§ YOUR OBJECTIVE:
From the records below, pull each line that has "asLogs".
┄┄┄┄┄┄
Lemma startup_falls_back_witness :
  typed_or_unreadable asAppSettings (broken_store !! SETTINGS_STORAGE_KEY)
  /\ typed_or_unreadable asLogs (broken_store !! LOGS_STORAGE_KEY)
  /\ unreadable (broken_store !! SETTINGS_STORAGE_KEY)
  /\ unreadable (broken_store !! LOGS_STORAGE_KEY)
  /\ exists w, mount broken_store = Some w
               /\ settings (ui w) = DEFAULT_SETTINGS
               /\ logs (ui w) = []
               /\ appState (ui w) = LOCKED.
Proof.
  assert (Hs : typed_or_unreadable asAppSettings (broken_store !! SETTINGS_STORAGE_KEY))
    by (intros v H; vm_compute in H; discriminate H).
  assert (Hl : typed_or_unreadable asLogs (broken_store !! LOGS_STORAGE_KEY))
    by (intros v H; vm_compute in H; discriminate H).
  assert (Us : unreadable (broken_store !! SETTINGS_STORAGE_KEY))
    by (right; exists "{oops"; split; reflexivity).
  assert (Ul : unreadable (broken_store !! LOGS_STORAGE_KEY))
    by (left; reflexivity).
  split; [exact Hs|]. split; [exact Hl|]. split; [exact Us|]. split; [exact Ul|].
  destruct (startup_falls_back broken_store Hs Hl) as (w & Hm & Hset & Hlog & Hpin & _).
  exists w. split; [exact Hm|]. split; [exact (Hset Us)|]. split; [exact (Hlog Ul)|].
  apply (Hpin "1234"); [reflexivity|discriminate].
Defined.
┄┄┄┄┄┄
§ ANSWER FOR THIS EXERCISE:
  /\ typed_or_unreadable asLogs (broken_store !! LOGS_STORAGE_KEY)
  assert (Hl : typed_or_unreadable asLogs (broken_store !! LOGS_STORAGE_KEY))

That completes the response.